| Work to be completed |
Retype precisely the section of the data that starts at the line containing "replaced by the" and runs to its final line, ends included.

Saved entries
(** An output parser: the format instructions it advertises and its reading
    of the model's text. *)
Record OutputParser : Type := mkOutputParser {
  get_format_instructions : string;
  parse : string -> Outcome PyValue
}.

(** Rendering of one template in the [str.format] style: [{name}] is
    replaced by the value bound to [name]; a doubled brace stands for the
    brace itself. *)
Inductive FormatMode : Type :=
| InText
| AfterOpen
| InField (name : string)
| AfterClose.

Definition omap_outcome {A B} (f : A -> B) (o : Outcome A) : Outcome B :=
  match o with
  | Returned a => Returned (f a)
  | Raised e => Raised e
  end.

Definition is_char (c : ascii) (s : string) : bool :=
  if decide (String c EmptyString = s) then true else false.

| Solution to the problem |
    replaced by the value bound to [name]; a doubled brace stands for the
    brace itself. *)
Inductive FormatMode : Type :=
| InText
| AfterOpen
| InField (name : string)
| AfterClose.

Definition omap_outcome {A B} (f : A -> B) (o : Outcome A) : Outcome B :=
  match o with
  | Returned a => Returned (f a)
  | Raised e => Raised e
  end.

Definition is_char (c : ascii) (s : string) : bool :=
  if decide (String c EmptyString = s) then true else false.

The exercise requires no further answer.